I sopped up the spill with a piece of newspaper, threw the cup into the trash, thinking, The day is done.
Garza had gone to bed, and if I had any brains, I’d do the same.
I was zipping up my jacket when my cell phone rang again.
“Lieutenant?” a woman’s voice whispered. “It’s Noddie Wilkins. The nurse from Municipal? You told me to call you,” Noddie said. “Another patient has died. There were buttons —”
A sick feeling washed through me.
“When did this happen?”
“Just now.”
“What was the patient’s name?”
“Anthony Ruffio. His body’s still in the ICU.”
I started running toward the stairs, wondering how many patients had died in this hospital, how many had been found with caduceus buttons on their dead eyes.
But there was one difference this time.
I was in the hospital, and the killer was probably here, too.
Chapter 95
I TOOK THE STAIRS to the ICU two fast steps at a time. A homicidal maniac might be roaming the hospital, and right now might be my best opportunity to tag him.
I badged the senior nurse at her station outside the ICU, and stayed in her face as she paged the ICU’s attending physician.

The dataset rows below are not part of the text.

(** C23: [check_elf_supported] accepts a file exactly when its header has the
    magic number and is of a 32-bit file for the 80386, of the current version,
    relocatable or executable; it changes nothing then.  It refuses every other
    file with 0 and prints, as a line at the cursor, the message of the first
    test that fails, and changes nothing but the screen and the cursor. *)
Theorem check_elf_supported_accepts s W hdr :
  readable_header s W hdr ->
  (header_ok s hdr = true -> check_elf_supported hdr s = Ok 1 s) /\
  (header_ok s hdr = false -> exists msg s', complaint s hdr = Some msg /\
     check_elf_supported hdr s = Ok 0 s' /\ drawn s s' /\
     terminal s' = Screen.line_text (terminal s) (codes (msg ++ NL))).
Proof.
  intros HR. pose proof (check_elf_supported_ok s W hdr HR) as HV. unfold verdict in HV.
  split; intros Hok.
  - by rewrite (proj2 (complaint_none s hdr) Hok) in HV.
  - destruct (complaint s hdr) as [msg|] eqn:Hc; [|by rewrite (proj1 (complaint_none s hdr) Hc) in Hok].
    destruct HV as (s' & R & D). exists msg, s'.
    split; [done|]. split; [done|]. split; [apply D|by apply (showing_terminal s)].
Qed.

(** An executable header at 0x40000; version 2 of it is refused. *)
Definition header_memory (version : Z) : list (Z * Z) :=
  [(0x40000, 0x464C457F); (0x40004, 0x00000101 + 0x10000 * version); (0x40010, 0x00030002)].
Definition with_header (version : Z) : kst :=
  set_console (fun _ => ConsoleState 400 0)
    (match writes (header_memory version) (boot_state [] no_device) with
     | Ok _ s => s
     | _ => boot_state [] no_device
     end).
Lemma with_header_readable version :
  version = 1 \/ version = 2 -> readable_header (with_header version) in_u32 0x40000.
Proof.
  intros Hv. split; [|by intros a; unfold span, in_u32; lia|done| |].
  1,2: destruct Hv as [-> | ->];
    (apply flat_window; [by vm_compute|first [exact video_u32|by intros a]]).
  simpl. lia.
Qed.
Lemma check_elf_supported_accepts_witness :
  check_elf_supported 0x40000 (with_header 1) = Ok 1 (with_header 1) /\
  exists s', check_elf_supported 0x40000 (with_header 2) = Ok 0 s' /\
    take 13 (drop 400 (screen s')) = Screen.glyph <$> codes "index 6 error".
Proof.
  split.
  - apply (check_elf_supported_accepts (with_header 1) in_u32 0x40000).
    + apply with_header_readable. by left.
    + by vm_compute.
  - destruct (check_elf_supported_accepts (with_header 2) in_u32 0x40000) as [_ H2].
    + apply with_header_readable. by right.
    + destruct H2 as (msg & s' & Hm & R & _ & T); [by vm_compute|].
      assert (msg = "index 6 error "%string) as -> by (revert Hm; vm_compute; congruence).
      exists s'. split; [exact R|]. change (screen s') with (Screen.cells (terminal s')).
      rewrite T. by vm_compute.
Defined.
Lemma copy_stack_ok s1 s2 W p c f r us us' g frames :
  let delta := us' - us in
  let top := us + 4096 in
  let esp := field s1 f r_user_esp in
  fork_site s1 W p c f r us us' -> filled s1 s2 r us' g (rd8 s1) ->
  (forall k, 0 <= k < 17 -> 4 * k <> r_user_esp ->
     g k = if 4 * k =? r_eax then 0 else field s1 f (4 * k)) ->
  frame_chain s1 esp top (field s1 f r_ebp) frames -> (length frames < fuel)%nat ->
  exists s' m, copy_stack c p f s2 = Ok tt s' /\
    filled s1 s' r us' (child_registers s1 f delta) m /\
    (forall x, x ∈ frames -> rd32 s' (x + delta) = rd32 s1 x + delta) /\
    (forall x, esp <= x < top -> (forall y, y ∈ frames -> ~ span y 4 x) ->
       m (x + delta) = rd8 s1 x).
Proof.
  intros delta top esp HS HF Hg Hl Hn.
  pose proof HS as [HC HP HCp HFr HV Hr (Hus' & Hu0 & Hu1) (Hus & Hv0 & Hv1) He]. fold esp in He.
  unfold copy_stack.
  rewrite (quiet_bind _ _ _ _ _ _ _ _ _ _ _ HC HF HCp) by done. rewrite Hus.
  rewrite (quiet_bind _ _ _ _ _ _ _ _ _ _ _ HC HF HP) by done. rewrite Hus'.
  rewrite (quiet_bind _ _ _ _ _ _ _ _ _ _ _ HC HF HFr) by done. fold esp.
  rewrite (u32_small (us + 4096)), (u32_small (us' + 4096)) by width_lia.
  rewrite (u32_small (us + 4096 - esp)) by width_lia.
  rewrite (u32_small (us' + 4096 - (us + 4096 - esp))), (u32_small (us + 4096 - (us + 4096 - esp))) by width_lia.
  destruct (copy_used_ok s1 s2 W p c f r us us' g HS HF) as (s3 & R3 & F3). fold esp delta in R3, F3.
  run_with R3.
  rewrite (quiet_bind _ _ _ _ _ _ _ _ _ _ _ HC F3 HP), Hr by done.
  change r_user_esp with (4 * 15).
  destruct (filled_reg s1 s3 W r us' _ _ 15 (us' + 4096 - (us + 4096 - esp)) HC F3 ltac:(lia)) as (s4 & R4 & F4).
  run_with R4. change r_ebp with (4 * 6).
  rewrite (quiet_bind _ _ _ _ _ _ _ _ _ _ _ HC F4 HFr) by done.
  rewrite (quiet_bind _ _ _ _ _ _ _ _ _ _ _ HC F4 HP), Hr by done.
  destruct (filled_reg s1 s4 W r us' _ _ 6 (field s1 f (4 * 6) + u32 (us' + 4096 - (us + 4096))) HC F4 ltac:(lia))
    as (s5 & R5 & F5).
  run_with R5.
  rewrite (quiet_bind _ _ _ _ _ _ _ _ _ _ _ HC F5 HP), Hr by done.
  run_with (get_reg_ok s1 s5 W r us' _ _ 6 HC F5 ltac:(lia)). simpl Z.eqb. cbv iota.
  replace (us + 4096 - (us + 4096 - esp)) with esp in * by lia.
  assert (u32 (us' + 4096 - (us + 4096)) = u32 delta) as Ed by (f_equal; unfold delta; lia).
  rewrite Ed in *. rewrite u32_add_r in *.
  replace (us' + 4096) with (top + delta) in * by (unfold top, delta; lia).
  fold top in HV |- *. change (field s1 f (4 * 6)) with (field s1 f r_ebp) in *.
  change (6 =? 6) with true. cbv iota. pose proof (filled_window _ _ _ _ _ _ _ HC F5) as HW5.
  assert (forall b, esp <= b < top -> rd8 s5 (b + delta) = rd8 s1 b) as Hcopy.
  { intros b Hb. rewrite (fi_stack _ _ _ _ _ _ F5) by (unfold top, delta, span in *; lia).
    rewrite (proj2 (Z.leb_le _ _)) by lia. f_equal. lia. }
  assert (subset (span (esp + delta) (top - esp)) (span us' 4096)) as HU
    by (intros x; unfold top, delta, span; lia).
  destruct (fix_frames_ok fuel s5 s1 W esp top delta (field s1 f r_ebp) frames HW5)
    as (s6 & R6 & S6 & V6 & K6); try done; try (unfold top in *; lia).
  { intros x Hx. by apply (cm_stack _ _ _ _ HC), HU. }
  { apply rd32_range. }
  { intros b Hb _. by apply Hcopy. }
  exists s6, (rd8 s6). split; [exact R6|]. split; [|split; [exact V6|]].
  - eapply filled_ext; [by apply (filled_stores s1 s5 s6 W r us' _ _ (rd8 s6) _ HC F5 S6 HU)| |done].
    intros k Hk. unfold child_registers. change r_user_esp with (4 * 15) in *.
    change r_ebp with (4 * 6). change r_eax with (4 * 11) in *.
    destruct (Z.eqb_spec k 6) as [->|H6]; [done|]. rewrite (proj2 (Z.eqb_neq (4 * k) (4 * 6))) by lia.
    destruct (Z.eqb_spec k 15) as [->|H15].
    + change (4 * 15 =? 4 * 11) with false. rewrite Z.eqb_refl. fold esp.
      rewrite u32_small by (unfold top, delta in *; width_lia). lia.
    + rewrite Hg, (proj2 (Z.eqb_neq (4 * k) (4 * 15))) by lia. done.
  - intros x Hx Hy. rewrite K6 by done. by apply Hcopy.
Qed.

End copying.

(** * The system call *)

Section forking.
Import Process Syscall.
Context `{Layout} `{Fuel}.

Lemma in_started s W l ps p : kernel_data s W l ps -> p ∈ ps -> proc_ok W p.
Proof. intros HK. apply (in_proc_ok s W ps), HK. Qed.

(** Setting a field of a process of the list. *)
Lemma kernel_data_set s W l ps p k off v :
  kernel_data s W l ps -> p ∈ ps -> off = 4 * k -> 0 <= k < 12 -> off <> next ->
  exists s', set p off v s = Ok tt s' /\ kernel_data s' W l ps /\ pmm s' = pmm s /\ procs s' = procs s /\
    stores (span p sizeof_process) s s' /\
    forall q j, q ∈ ps -> 0 <= j < 12 -> field s' q (4 * j) = over s p off (u32 v) q (4 * j).
Proof.
  intros HK Hp Hoff Hk Hne. pose proof HK as [HL HP HH]. pose proof HP as [HW _ Hok Hsep].
  destruct (set_updated s W ps p k off v HP Hp Hoff Hk Hne) as (s' & R & [HP' _ HF _]).
  destruct (set_field_ok s W ps p off v HW Hok Hsep Hp) as (s'' & R' & S & _);
    [lia|unfold sizeof_process; lia|].
  rewrite R in R'. injection R' as <-. destruct (st_machine _ _ _ S) as [m Hm].
  pose proof (in_started s W l ps p HK Hp) as Hpo. rewrite Forall_forall in HH.
  exists s'. split; [done|]. split; [|by rewrite Hm in *].
  split; [|done|by apply Forall_forall].
  apply (heap_list_touches (span p sizeof_process) s); try (by rewrite Hm); [done| |apply Hpo|].
  - by apply (stores_touches _ _ _ _ S); [intros x|exact (st_u32 _ _ _ S)].
  - apply Forall_forall. intros b Hb.
    by apply (housed_headers W l); [apply (hl_blocks _ _ _ HL)|apply (hl_separate _ _ _ HL)|apply HH|].
Qed.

Dr. Daniel Wassel materialized moments later. He was a thin man in his thirties with a long, narrow nose and sleepy, red-rimmed eyes.
I identified myself, told him that I was doing an investigation and needed a list of everyone on the staff who was on the floor when a patient named Anthony Ruffio was checked into the ICU after surgery.
And I told him I wanted to see Ruffio’s body right now.
The doctor became alarmed, his sleepy eyes widening as he shook off his torpor. “I don’t understand, Lieutenant. Why is this patient’s death a police matter?”
“For now, I’m calling it a suspicious death.”
“You are so off base, I can’t believe it,” he said.
Dr. Wassel opened the sliding door to the darkened stall, flipped on the light switch. The fluorescent light flickered.
My eyes went right to the body.
I felt a shiver of apprehension as I peeled the sheet down from the dead man’s face.
Ruffio looked shocked that he’d been wrenched from life. His mouth was open, his skin pale, almost translucent.
There was dried blood around his nostrils and the sticky remains of tape in the corner of his mouth where the respirator tube had been.
Pulling the sheet down farther, I saw the shocking, fresh surgical incision, a stitched line from his sternum to his navel.
I covered Mr. Ruffio with the sheet right up to his hairline.
When I turned away, I saw a pair of caduceus buttons winking at me from the console beside the bed. I stood between the buttons and Dr. Wassel.
“For now, this room is off-limits to hospital personnel,” I said. “Someone from the crime lab will be here shortly, and as soon as they’re done, the ME will transport Mr. Ruffio to the city morgue.”